Data supplied:
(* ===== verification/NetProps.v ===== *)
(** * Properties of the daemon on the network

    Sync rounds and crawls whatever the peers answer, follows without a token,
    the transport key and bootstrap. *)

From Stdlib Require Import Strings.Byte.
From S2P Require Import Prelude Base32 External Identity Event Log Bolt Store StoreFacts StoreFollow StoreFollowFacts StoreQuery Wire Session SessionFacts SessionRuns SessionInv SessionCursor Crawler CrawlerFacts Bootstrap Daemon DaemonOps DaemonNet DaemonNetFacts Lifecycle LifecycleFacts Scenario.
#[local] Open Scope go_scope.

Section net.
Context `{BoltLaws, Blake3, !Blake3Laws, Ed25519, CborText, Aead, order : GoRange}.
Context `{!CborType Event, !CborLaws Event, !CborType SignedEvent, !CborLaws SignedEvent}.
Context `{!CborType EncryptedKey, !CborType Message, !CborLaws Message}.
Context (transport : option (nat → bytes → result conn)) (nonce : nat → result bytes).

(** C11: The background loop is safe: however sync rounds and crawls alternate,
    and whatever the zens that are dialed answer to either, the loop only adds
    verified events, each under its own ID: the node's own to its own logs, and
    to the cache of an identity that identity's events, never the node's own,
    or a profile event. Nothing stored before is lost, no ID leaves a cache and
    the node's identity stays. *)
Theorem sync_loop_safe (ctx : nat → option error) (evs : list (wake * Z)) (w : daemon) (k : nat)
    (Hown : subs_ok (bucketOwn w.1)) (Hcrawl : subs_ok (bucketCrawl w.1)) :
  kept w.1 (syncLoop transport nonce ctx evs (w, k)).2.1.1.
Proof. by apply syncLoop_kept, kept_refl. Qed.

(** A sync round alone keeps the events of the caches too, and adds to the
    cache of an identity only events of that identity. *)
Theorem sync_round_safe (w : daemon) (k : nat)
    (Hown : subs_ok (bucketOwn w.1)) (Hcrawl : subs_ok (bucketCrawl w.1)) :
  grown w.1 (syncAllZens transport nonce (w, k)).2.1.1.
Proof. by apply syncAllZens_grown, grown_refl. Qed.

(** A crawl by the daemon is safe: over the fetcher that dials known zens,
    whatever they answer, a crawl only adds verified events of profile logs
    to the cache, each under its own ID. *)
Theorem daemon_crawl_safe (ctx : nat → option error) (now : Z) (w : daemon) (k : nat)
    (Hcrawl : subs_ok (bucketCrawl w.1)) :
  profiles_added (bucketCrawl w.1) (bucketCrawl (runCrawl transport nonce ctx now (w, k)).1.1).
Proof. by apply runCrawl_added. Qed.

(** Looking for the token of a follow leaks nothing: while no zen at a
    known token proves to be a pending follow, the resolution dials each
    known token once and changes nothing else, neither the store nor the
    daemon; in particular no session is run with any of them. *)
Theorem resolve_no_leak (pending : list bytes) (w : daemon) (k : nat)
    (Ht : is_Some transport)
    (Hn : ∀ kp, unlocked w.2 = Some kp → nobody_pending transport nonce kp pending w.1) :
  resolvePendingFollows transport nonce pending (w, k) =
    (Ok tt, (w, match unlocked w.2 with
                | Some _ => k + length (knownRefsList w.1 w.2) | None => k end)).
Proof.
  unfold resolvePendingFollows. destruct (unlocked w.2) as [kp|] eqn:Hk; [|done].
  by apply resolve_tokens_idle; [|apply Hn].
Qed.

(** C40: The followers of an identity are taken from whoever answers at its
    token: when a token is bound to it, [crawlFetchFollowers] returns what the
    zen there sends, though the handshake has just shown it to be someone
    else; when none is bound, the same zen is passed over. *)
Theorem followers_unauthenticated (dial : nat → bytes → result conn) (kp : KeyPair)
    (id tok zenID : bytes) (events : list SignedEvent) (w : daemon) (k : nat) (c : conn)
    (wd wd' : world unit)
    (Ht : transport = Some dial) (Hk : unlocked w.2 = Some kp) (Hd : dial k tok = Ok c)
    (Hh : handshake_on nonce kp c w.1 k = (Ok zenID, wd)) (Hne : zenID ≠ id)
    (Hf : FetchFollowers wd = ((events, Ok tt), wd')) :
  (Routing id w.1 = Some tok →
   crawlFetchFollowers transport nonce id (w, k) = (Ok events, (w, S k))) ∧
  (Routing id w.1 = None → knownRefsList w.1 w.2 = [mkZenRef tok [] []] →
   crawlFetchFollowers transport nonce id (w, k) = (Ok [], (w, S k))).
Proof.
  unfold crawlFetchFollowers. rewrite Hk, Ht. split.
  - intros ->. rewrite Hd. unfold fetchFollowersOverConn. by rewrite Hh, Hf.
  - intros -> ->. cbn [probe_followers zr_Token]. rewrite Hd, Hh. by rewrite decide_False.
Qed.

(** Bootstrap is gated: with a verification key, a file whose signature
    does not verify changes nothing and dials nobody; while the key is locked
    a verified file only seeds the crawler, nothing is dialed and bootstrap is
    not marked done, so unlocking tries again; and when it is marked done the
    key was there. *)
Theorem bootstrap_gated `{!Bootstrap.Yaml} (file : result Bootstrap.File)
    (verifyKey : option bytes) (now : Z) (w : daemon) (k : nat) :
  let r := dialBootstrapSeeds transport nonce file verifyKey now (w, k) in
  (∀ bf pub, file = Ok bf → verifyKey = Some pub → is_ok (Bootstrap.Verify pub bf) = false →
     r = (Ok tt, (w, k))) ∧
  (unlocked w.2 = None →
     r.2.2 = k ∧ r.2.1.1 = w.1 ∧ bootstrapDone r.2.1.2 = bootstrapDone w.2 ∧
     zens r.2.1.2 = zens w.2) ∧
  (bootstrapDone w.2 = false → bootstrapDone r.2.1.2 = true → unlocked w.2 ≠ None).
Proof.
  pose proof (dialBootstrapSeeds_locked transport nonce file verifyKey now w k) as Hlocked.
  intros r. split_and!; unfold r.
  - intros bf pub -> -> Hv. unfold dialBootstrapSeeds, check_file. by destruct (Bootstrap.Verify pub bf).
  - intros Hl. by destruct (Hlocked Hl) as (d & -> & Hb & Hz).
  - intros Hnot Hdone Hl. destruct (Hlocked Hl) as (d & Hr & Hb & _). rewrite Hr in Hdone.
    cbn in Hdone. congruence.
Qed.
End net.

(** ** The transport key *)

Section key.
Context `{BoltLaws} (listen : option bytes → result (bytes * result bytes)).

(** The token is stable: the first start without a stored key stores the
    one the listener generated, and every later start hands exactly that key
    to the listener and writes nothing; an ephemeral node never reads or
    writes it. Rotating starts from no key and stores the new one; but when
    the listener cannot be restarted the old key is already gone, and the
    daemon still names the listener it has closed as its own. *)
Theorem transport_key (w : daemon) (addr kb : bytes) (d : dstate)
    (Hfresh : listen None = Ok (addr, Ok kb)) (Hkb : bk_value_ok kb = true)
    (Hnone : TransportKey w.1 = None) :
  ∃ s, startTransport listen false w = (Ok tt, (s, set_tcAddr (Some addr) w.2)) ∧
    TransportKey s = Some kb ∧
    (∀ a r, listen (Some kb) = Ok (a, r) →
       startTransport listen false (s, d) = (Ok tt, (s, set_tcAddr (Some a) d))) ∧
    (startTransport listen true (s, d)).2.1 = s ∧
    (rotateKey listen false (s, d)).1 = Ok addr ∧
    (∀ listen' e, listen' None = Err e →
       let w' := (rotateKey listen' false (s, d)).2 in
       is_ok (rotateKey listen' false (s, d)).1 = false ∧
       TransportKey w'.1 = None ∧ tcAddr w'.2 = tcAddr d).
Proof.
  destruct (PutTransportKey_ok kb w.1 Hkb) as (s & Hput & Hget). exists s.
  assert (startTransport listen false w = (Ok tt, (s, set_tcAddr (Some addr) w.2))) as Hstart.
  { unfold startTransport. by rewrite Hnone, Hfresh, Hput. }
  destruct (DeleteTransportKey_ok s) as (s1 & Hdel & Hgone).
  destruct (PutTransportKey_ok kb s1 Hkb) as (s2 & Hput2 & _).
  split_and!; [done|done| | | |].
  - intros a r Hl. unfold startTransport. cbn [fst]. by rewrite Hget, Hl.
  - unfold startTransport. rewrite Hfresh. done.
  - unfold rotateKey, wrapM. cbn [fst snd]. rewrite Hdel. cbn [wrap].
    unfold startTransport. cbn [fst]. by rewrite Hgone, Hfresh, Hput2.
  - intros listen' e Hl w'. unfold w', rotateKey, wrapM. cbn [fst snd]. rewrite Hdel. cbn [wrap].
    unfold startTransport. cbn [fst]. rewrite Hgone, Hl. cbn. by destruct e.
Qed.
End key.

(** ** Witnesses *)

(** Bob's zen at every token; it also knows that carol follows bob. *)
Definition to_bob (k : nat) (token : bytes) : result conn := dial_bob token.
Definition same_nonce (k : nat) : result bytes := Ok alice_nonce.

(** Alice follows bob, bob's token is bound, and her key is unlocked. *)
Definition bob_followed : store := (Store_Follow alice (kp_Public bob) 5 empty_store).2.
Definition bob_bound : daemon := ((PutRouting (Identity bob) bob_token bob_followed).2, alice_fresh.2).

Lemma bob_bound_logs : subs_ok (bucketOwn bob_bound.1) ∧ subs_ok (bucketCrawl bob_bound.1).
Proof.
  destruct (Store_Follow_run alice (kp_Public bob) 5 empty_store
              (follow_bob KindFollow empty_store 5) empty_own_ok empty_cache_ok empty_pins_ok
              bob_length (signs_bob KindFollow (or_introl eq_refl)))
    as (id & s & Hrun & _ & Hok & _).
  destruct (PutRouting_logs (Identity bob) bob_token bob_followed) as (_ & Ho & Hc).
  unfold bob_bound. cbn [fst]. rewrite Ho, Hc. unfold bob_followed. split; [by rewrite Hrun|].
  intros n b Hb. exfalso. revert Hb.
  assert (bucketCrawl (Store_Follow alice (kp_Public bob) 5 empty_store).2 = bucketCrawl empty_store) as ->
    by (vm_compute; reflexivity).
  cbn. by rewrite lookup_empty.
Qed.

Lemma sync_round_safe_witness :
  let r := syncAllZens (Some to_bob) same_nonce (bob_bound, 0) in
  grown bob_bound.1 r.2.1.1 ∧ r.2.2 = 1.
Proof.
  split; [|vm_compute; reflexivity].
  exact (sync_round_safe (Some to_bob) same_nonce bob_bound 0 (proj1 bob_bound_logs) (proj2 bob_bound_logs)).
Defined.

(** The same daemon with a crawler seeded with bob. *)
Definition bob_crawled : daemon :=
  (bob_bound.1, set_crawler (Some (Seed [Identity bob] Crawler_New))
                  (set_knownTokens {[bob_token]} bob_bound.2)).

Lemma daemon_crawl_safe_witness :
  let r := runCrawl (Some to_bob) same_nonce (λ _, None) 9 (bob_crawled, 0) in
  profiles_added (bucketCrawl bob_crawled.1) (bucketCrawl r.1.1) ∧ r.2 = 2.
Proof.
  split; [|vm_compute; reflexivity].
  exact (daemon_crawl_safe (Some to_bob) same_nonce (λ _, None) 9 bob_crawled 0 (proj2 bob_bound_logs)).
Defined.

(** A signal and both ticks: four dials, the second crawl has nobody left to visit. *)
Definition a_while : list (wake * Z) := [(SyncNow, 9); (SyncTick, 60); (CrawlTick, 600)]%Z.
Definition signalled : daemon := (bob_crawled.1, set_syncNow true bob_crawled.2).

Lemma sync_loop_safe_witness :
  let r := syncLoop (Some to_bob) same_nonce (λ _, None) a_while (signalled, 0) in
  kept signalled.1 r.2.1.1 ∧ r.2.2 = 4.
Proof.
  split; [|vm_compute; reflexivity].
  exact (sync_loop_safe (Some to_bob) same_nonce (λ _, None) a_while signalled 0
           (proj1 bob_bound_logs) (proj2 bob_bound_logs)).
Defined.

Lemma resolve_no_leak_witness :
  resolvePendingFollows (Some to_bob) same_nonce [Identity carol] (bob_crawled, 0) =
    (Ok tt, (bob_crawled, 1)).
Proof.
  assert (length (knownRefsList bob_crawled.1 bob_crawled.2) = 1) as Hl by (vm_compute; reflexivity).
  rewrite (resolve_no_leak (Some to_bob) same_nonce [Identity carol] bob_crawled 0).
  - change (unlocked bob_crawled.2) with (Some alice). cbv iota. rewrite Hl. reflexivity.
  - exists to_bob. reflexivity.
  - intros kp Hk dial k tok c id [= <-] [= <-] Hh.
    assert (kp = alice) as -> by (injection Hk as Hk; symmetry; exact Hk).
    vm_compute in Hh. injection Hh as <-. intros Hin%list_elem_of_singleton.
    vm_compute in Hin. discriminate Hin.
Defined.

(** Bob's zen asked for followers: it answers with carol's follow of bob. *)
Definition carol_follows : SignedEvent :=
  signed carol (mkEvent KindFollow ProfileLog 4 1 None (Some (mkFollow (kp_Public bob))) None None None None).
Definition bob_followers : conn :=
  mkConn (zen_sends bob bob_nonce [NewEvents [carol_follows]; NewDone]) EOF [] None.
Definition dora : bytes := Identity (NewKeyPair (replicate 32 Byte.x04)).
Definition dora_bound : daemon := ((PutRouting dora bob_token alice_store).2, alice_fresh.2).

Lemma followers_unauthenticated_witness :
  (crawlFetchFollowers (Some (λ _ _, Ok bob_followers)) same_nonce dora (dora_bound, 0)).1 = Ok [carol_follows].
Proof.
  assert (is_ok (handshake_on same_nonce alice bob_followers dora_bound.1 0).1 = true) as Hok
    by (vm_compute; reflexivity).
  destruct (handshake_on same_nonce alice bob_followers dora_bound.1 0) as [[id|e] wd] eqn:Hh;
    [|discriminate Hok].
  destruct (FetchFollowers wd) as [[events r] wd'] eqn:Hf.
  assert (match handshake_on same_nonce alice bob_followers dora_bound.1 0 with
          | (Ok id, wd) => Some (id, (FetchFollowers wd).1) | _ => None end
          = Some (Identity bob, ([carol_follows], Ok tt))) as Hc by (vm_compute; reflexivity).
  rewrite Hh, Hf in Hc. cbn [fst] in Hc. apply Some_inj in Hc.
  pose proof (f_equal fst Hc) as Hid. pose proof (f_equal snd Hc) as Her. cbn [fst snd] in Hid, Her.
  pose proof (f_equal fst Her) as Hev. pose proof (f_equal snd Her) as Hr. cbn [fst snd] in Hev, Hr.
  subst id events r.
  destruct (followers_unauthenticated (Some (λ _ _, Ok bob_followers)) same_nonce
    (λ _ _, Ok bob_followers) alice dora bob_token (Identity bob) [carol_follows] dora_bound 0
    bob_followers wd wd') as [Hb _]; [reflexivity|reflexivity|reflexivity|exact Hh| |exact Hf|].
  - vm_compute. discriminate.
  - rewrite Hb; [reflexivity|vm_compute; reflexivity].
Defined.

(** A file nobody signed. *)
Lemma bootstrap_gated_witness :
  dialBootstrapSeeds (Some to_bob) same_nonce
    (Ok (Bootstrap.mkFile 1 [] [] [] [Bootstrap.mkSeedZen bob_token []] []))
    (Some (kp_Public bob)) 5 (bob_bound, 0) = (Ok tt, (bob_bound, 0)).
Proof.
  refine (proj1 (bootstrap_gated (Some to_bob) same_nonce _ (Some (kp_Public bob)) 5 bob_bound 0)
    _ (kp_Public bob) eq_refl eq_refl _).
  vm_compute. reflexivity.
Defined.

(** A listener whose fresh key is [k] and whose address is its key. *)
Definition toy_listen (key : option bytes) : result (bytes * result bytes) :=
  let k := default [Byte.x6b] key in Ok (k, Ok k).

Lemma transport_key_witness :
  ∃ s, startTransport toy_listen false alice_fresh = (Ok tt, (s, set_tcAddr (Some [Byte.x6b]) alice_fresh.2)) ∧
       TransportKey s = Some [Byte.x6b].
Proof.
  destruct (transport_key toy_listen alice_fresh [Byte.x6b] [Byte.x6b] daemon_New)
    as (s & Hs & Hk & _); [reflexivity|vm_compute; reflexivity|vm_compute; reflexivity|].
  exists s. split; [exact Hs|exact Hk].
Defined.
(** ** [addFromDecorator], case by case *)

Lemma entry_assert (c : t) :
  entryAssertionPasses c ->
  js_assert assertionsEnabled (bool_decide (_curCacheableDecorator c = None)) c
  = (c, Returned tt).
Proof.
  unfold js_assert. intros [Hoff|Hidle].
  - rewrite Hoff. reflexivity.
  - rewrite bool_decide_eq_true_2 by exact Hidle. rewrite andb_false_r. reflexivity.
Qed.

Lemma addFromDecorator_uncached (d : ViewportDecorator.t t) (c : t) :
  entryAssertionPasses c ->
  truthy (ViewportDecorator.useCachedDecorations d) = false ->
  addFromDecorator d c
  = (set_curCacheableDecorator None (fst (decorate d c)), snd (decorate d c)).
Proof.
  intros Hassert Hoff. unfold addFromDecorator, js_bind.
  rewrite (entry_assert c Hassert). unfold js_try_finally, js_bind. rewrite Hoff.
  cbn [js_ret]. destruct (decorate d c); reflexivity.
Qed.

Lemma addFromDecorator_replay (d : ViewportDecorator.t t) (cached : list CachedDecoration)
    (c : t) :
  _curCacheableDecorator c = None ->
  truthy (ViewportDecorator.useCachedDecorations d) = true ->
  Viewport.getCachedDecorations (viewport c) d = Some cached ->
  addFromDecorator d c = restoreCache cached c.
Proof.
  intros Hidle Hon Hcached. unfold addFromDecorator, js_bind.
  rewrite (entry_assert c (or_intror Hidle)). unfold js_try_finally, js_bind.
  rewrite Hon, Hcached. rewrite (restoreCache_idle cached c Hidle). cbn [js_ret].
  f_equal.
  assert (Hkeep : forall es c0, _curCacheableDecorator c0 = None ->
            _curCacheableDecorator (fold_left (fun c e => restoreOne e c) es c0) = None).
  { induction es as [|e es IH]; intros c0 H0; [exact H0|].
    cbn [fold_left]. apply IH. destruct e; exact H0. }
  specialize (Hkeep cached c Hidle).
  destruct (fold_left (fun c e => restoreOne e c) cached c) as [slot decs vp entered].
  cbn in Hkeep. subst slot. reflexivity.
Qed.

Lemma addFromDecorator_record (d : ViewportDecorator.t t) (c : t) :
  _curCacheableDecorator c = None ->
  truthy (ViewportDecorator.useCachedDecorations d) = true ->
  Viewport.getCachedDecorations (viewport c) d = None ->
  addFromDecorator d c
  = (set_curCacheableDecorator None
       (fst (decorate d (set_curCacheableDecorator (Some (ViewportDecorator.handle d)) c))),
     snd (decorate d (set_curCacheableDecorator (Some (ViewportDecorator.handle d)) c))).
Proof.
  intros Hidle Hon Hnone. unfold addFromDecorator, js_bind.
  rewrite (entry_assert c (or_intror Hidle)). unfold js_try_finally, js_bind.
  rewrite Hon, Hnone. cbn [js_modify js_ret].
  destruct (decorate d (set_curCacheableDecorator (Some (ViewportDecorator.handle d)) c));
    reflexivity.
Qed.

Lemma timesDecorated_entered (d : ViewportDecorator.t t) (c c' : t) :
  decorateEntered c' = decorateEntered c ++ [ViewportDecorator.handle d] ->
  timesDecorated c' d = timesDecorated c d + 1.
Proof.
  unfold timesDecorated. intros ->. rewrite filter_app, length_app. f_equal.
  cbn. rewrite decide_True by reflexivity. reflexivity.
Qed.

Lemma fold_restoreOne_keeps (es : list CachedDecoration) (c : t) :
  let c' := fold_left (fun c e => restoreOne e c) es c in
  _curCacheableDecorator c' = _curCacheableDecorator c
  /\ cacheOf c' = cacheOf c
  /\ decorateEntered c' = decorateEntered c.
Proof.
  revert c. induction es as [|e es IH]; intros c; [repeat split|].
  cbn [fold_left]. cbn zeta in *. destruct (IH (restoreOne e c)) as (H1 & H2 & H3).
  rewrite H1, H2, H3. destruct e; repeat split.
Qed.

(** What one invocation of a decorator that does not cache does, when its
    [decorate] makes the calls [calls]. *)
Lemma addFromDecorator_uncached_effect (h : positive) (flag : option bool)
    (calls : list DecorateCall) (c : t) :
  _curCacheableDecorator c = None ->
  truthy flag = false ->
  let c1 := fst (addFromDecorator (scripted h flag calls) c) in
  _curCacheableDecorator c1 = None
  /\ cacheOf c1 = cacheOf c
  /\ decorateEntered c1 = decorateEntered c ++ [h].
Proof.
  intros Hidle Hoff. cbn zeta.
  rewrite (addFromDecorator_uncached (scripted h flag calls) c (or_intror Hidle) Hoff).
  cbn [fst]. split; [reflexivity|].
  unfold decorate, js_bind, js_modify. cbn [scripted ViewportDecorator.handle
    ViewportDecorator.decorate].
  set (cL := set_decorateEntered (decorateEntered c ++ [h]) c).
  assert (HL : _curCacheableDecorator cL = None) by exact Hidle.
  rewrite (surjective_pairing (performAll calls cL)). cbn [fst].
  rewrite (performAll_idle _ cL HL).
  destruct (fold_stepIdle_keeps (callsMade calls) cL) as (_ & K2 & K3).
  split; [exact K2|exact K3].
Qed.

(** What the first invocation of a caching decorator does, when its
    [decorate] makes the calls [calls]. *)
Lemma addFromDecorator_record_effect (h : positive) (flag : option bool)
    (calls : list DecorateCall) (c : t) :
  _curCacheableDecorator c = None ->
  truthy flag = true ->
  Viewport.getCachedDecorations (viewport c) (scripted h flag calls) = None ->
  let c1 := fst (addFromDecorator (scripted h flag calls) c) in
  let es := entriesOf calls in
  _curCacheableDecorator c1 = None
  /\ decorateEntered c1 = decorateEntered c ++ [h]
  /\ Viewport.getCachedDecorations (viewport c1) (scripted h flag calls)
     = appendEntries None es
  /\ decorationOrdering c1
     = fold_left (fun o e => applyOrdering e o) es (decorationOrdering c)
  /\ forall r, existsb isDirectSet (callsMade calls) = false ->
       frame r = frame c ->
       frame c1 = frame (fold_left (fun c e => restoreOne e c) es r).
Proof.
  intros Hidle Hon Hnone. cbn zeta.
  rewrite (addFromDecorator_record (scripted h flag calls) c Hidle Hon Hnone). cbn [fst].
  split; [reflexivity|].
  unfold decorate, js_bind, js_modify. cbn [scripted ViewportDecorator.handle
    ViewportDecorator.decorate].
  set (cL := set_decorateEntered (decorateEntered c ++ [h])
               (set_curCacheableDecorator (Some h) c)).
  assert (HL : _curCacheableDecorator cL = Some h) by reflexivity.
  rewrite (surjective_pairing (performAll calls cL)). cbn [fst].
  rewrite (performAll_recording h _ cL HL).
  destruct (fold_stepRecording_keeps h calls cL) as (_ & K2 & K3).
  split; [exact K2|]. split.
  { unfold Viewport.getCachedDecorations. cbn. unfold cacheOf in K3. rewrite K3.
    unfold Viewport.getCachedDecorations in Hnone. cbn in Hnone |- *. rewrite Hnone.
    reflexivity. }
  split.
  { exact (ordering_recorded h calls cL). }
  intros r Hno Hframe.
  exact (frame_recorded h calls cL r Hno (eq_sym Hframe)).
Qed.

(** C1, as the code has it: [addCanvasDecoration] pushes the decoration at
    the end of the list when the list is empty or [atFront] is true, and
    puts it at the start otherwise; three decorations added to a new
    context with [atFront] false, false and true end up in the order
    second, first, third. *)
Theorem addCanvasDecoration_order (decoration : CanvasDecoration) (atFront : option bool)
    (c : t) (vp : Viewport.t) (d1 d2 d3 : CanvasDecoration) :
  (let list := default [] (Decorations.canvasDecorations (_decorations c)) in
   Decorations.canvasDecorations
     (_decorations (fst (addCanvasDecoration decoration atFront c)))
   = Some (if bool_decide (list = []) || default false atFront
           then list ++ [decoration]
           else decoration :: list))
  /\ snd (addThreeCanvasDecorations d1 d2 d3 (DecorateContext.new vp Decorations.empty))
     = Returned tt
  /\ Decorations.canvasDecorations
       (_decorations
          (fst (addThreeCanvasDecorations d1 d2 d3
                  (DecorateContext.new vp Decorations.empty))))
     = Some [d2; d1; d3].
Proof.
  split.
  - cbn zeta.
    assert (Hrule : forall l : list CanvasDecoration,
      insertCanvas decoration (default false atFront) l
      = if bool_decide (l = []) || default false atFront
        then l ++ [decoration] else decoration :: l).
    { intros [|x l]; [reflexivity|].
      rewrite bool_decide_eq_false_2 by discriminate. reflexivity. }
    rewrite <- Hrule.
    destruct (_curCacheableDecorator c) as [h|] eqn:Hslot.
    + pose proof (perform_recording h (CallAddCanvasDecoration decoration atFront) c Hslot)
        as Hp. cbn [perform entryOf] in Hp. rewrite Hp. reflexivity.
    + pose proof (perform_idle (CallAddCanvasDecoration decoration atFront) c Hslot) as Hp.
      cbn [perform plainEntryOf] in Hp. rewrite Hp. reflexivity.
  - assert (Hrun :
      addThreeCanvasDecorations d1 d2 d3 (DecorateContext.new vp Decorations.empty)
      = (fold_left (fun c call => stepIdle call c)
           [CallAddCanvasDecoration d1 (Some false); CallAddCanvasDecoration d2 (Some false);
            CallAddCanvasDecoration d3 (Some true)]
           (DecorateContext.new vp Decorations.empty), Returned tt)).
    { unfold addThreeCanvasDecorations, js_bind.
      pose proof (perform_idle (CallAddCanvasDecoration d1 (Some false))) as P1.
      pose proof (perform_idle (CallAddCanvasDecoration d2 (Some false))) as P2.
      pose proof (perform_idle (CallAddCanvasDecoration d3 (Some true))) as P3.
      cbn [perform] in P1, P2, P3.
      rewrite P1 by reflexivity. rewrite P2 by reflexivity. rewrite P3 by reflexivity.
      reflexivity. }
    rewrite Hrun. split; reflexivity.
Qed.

Task statement: Please copy only these lines, exactly: the first line of the records through the line containing "From Stdlib Require Import Strings.Byte.", ends included.

Solution to this task:
(* ===== verification/NetProps.v ===== *)
(** * Properties of the daemon on the network

    Sync rounds and crawls whatever the peers answer, follows without a token,
    the transport key and bootstrap. *)

From Stdlib Require Import Strings.Byte.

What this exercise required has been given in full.